┌─ ENTRIES PROVIDED
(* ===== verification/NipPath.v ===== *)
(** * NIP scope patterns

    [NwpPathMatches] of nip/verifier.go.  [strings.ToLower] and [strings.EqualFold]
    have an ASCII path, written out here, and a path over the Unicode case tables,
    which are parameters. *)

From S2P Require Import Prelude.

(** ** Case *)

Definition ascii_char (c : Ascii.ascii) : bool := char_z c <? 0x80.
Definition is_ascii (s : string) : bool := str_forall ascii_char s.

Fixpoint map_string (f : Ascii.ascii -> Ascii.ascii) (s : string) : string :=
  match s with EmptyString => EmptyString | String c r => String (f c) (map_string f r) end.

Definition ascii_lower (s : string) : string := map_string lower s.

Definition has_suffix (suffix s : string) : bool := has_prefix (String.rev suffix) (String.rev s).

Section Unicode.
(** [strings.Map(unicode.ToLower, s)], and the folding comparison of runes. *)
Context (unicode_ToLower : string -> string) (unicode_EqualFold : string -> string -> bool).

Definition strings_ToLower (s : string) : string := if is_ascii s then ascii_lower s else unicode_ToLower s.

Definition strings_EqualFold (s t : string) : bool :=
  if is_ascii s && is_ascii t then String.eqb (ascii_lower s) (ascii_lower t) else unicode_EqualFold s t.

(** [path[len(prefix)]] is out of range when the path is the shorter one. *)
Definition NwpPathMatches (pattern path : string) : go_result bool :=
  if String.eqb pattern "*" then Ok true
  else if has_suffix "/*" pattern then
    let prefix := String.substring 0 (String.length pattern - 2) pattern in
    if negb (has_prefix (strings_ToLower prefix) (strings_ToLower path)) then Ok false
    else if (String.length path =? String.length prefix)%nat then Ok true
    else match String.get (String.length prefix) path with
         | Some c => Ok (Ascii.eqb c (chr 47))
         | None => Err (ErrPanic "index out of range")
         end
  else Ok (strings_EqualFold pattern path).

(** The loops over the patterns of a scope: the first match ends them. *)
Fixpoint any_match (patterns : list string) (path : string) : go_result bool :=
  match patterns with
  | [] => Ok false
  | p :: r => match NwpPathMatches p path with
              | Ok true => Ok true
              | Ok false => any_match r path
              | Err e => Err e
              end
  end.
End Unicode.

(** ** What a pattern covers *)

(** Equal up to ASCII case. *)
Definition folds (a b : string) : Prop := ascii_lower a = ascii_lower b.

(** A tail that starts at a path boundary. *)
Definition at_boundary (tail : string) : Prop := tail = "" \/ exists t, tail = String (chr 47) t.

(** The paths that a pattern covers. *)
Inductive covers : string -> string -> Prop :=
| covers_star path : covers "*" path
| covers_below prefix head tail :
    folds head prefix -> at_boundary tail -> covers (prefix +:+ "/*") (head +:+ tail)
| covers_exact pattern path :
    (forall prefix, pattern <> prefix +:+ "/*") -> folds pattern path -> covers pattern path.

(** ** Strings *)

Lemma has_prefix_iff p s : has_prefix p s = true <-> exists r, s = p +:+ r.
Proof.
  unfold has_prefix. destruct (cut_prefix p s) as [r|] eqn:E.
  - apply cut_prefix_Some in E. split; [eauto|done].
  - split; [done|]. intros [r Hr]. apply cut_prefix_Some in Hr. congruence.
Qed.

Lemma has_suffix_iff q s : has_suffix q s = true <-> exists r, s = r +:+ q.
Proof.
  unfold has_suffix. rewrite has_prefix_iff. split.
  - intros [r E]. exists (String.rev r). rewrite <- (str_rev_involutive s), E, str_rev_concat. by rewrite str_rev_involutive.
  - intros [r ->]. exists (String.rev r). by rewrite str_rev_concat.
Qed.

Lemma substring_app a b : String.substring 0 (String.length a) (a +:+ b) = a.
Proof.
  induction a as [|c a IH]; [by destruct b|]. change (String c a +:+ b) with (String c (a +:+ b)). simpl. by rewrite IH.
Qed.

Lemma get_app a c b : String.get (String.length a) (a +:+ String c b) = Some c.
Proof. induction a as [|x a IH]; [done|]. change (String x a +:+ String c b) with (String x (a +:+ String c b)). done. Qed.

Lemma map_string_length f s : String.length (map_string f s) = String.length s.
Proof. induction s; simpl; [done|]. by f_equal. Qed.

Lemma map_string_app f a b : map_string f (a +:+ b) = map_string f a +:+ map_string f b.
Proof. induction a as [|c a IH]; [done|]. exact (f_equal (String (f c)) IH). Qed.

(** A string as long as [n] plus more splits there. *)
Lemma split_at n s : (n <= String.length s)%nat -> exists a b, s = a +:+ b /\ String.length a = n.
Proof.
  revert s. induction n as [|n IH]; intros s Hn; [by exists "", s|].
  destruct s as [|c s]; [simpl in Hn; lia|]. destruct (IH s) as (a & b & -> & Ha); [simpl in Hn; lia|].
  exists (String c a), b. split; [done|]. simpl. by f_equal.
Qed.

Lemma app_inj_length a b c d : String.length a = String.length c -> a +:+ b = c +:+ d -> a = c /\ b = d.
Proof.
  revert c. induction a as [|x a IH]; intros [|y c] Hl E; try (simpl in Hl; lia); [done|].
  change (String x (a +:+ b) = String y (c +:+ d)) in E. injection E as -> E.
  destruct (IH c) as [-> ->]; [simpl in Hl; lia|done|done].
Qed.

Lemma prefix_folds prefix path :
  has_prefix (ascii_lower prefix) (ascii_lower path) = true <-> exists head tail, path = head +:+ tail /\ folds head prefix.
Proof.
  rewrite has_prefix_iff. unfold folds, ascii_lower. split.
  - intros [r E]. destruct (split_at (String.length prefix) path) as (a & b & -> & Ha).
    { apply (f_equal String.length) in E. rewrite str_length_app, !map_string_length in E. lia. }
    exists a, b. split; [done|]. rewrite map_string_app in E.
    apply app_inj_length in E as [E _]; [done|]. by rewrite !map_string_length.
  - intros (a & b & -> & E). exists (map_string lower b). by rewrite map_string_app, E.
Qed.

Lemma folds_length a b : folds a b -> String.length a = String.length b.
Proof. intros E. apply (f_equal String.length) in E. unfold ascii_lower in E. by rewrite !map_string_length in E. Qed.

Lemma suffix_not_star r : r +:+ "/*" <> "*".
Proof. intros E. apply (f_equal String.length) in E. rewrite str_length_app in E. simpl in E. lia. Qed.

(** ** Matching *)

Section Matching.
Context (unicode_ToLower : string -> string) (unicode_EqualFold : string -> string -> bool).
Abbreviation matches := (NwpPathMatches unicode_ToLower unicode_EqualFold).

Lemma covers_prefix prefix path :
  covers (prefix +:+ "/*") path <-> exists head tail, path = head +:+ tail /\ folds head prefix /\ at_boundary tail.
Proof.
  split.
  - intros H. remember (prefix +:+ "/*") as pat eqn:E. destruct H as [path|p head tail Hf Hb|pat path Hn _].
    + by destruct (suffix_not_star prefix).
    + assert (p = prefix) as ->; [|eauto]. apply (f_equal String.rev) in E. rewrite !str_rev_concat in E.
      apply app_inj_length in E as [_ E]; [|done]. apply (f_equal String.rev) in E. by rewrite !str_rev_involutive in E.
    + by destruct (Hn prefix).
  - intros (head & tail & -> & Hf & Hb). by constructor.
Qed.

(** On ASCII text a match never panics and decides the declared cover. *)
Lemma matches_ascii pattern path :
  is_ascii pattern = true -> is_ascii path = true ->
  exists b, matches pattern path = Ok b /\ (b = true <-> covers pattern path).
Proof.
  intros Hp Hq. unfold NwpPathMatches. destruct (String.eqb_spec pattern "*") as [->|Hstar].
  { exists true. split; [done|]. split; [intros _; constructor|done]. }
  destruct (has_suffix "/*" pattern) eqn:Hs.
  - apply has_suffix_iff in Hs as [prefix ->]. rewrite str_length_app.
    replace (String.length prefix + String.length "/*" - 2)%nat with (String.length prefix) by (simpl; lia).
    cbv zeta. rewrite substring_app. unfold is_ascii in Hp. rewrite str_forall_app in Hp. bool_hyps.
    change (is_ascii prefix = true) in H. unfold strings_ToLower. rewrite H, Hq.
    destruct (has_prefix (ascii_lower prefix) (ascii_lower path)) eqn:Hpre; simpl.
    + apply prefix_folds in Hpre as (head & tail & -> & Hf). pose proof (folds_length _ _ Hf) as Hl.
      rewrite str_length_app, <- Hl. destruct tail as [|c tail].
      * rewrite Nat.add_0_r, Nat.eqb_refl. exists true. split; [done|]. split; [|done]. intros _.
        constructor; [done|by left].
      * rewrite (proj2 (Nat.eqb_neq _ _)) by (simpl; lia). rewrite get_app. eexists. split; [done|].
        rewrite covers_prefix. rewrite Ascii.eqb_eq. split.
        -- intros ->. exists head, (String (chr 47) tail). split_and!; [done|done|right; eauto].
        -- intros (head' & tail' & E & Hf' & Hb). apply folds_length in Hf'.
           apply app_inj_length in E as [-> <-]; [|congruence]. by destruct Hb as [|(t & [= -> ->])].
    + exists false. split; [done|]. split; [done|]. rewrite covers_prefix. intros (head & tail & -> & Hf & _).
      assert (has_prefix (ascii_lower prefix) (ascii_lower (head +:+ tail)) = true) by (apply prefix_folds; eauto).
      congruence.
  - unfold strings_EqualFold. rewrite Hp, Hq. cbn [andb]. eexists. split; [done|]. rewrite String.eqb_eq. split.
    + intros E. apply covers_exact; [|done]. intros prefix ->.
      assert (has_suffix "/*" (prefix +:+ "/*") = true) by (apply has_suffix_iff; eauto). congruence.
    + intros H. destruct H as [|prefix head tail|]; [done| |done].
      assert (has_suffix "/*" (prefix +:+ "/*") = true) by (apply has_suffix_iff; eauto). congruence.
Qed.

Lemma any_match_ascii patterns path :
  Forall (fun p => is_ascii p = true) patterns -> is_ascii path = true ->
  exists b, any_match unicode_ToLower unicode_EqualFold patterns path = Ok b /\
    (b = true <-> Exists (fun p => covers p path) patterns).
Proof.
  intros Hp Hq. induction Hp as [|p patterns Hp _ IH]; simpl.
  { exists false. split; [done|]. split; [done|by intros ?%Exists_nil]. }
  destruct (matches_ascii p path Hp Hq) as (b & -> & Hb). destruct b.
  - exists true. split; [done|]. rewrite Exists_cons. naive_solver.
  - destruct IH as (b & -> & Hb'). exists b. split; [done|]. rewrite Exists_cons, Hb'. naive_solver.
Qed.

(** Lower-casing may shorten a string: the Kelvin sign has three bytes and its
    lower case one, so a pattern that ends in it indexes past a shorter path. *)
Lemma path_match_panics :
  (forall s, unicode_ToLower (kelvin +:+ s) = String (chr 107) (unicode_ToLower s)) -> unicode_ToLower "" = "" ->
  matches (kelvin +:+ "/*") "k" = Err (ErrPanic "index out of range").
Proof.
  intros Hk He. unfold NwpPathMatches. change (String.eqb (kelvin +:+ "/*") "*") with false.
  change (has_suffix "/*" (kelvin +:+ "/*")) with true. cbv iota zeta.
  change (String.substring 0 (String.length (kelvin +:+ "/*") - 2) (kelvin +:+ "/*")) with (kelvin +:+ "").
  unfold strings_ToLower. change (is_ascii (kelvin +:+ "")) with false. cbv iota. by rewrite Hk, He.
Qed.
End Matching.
└─
┌─ ENTRIES PROVIDED
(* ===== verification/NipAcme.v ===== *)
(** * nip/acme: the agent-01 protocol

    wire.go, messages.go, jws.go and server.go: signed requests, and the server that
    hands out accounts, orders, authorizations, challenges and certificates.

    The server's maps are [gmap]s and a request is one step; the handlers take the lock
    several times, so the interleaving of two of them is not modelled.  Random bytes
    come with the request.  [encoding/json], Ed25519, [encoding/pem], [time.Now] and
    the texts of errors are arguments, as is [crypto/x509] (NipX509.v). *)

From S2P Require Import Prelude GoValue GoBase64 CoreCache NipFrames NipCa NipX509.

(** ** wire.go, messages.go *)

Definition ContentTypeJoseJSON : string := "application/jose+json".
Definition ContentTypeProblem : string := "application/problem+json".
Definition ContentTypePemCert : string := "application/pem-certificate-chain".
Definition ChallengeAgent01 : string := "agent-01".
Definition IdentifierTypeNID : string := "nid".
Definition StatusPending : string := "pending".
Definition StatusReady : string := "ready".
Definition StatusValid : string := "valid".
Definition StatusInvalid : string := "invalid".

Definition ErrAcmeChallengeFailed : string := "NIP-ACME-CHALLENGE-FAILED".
└─
┌─ ENTRIES PROVIDED
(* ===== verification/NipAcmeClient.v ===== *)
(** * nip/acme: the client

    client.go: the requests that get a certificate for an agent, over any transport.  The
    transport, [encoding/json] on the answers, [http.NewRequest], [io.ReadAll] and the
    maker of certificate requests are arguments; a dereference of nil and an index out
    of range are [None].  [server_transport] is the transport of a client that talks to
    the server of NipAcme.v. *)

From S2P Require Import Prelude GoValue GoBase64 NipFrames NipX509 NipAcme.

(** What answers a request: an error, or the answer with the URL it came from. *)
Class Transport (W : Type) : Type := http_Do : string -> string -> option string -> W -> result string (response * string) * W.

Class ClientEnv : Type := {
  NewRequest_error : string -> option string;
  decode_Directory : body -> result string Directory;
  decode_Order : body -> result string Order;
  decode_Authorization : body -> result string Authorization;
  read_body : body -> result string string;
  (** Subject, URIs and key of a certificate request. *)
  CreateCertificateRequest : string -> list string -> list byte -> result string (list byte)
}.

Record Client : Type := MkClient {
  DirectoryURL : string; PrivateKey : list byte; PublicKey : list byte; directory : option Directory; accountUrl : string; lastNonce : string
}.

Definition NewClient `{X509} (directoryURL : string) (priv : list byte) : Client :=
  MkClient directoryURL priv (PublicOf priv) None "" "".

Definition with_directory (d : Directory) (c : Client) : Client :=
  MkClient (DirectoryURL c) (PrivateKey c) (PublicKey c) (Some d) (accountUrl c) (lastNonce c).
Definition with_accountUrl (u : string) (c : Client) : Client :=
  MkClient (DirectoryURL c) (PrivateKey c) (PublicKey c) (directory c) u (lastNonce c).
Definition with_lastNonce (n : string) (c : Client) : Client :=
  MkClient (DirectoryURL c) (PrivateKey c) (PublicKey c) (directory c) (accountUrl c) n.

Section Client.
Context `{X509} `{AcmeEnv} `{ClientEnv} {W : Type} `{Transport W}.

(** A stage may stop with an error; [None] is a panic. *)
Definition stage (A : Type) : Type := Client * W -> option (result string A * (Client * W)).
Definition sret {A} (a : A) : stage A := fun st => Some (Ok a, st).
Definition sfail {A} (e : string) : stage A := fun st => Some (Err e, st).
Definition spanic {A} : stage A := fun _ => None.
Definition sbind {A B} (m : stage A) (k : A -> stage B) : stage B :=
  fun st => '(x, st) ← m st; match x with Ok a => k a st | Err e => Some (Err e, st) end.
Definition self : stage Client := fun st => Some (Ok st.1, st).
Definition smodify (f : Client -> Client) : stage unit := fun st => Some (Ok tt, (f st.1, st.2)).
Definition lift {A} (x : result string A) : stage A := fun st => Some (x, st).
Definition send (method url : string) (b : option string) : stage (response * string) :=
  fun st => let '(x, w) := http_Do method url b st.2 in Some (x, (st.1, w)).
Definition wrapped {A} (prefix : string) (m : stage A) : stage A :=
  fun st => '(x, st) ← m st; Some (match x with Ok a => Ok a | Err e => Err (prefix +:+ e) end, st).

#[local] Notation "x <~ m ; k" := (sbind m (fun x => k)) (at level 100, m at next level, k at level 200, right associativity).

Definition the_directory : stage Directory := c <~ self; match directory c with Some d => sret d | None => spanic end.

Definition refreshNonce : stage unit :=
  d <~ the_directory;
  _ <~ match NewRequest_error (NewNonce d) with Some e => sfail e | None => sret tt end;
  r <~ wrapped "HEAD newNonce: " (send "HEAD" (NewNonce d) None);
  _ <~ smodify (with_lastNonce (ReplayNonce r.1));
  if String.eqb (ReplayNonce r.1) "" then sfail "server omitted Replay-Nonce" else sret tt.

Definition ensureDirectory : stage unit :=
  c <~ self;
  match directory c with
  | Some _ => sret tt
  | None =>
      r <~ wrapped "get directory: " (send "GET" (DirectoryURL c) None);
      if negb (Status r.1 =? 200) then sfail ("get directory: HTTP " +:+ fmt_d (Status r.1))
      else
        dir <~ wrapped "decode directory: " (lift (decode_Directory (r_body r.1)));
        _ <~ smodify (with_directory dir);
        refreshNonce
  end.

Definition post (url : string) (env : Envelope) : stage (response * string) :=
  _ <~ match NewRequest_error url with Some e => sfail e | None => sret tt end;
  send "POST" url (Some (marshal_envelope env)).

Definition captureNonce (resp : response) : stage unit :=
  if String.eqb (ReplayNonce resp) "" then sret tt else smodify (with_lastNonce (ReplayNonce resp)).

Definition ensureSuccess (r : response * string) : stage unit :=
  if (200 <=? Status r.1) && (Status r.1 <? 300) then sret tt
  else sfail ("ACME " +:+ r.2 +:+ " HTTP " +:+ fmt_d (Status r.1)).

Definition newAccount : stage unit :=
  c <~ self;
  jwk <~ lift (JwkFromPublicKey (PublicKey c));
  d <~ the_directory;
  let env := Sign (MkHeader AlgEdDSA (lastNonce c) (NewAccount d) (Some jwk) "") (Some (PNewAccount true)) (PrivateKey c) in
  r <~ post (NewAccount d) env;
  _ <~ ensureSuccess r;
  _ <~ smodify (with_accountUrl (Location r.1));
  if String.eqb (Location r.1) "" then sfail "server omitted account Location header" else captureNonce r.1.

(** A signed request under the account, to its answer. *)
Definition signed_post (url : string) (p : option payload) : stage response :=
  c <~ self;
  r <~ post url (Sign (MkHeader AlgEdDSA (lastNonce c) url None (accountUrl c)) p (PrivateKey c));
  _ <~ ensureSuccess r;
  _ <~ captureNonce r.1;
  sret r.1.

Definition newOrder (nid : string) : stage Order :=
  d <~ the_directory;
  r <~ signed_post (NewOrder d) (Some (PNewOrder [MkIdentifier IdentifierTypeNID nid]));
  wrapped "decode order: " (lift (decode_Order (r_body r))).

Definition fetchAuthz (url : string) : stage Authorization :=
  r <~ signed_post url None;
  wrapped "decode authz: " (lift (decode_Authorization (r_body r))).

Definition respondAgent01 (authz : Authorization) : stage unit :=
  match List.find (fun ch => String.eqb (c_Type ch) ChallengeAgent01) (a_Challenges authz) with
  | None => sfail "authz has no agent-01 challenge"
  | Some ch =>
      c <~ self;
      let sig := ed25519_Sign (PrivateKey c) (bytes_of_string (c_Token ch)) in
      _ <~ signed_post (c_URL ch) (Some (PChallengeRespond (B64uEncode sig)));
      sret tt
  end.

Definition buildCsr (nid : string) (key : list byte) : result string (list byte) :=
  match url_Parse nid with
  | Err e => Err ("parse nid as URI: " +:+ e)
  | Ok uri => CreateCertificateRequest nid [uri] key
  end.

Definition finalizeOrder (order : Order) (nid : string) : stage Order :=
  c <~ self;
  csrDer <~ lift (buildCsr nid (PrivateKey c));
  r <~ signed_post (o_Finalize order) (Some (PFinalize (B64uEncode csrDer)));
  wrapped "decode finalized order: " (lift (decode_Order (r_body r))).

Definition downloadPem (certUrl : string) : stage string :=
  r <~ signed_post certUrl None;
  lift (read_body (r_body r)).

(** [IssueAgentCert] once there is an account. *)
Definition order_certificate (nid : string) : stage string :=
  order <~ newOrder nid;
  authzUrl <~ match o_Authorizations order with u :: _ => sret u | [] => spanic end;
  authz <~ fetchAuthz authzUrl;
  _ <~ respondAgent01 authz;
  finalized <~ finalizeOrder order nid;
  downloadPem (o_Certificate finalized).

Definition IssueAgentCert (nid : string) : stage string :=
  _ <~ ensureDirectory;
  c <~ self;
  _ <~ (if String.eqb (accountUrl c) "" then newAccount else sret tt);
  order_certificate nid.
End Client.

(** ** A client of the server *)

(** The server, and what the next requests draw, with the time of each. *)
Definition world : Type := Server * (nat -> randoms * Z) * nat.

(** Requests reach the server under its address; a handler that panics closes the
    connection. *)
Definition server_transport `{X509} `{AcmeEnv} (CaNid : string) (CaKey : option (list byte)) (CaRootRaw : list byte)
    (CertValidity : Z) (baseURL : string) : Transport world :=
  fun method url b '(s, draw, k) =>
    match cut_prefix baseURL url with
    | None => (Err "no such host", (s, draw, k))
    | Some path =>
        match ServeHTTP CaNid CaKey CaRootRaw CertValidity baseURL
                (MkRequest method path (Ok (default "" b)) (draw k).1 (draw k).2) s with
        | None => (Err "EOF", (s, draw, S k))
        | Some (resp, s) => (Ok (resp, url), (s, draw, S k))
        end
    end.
└─
*TASK INSTRUCTIONS*: From the data above, output exactly the lines between the one containing "else match String.get" and the one containing "else Ok (strings_EqualFold pattern path).", counting both of them.

*SOLUTION TO THE PROBLEM*:
    else match String.get (String.length prefix) path with
         | Some c => Ok (Ascii.eqb c (chr 47))
         | None => Err (ErrPanic "index out of range")
         end
  else Ok (strings_EqualFold pattern path).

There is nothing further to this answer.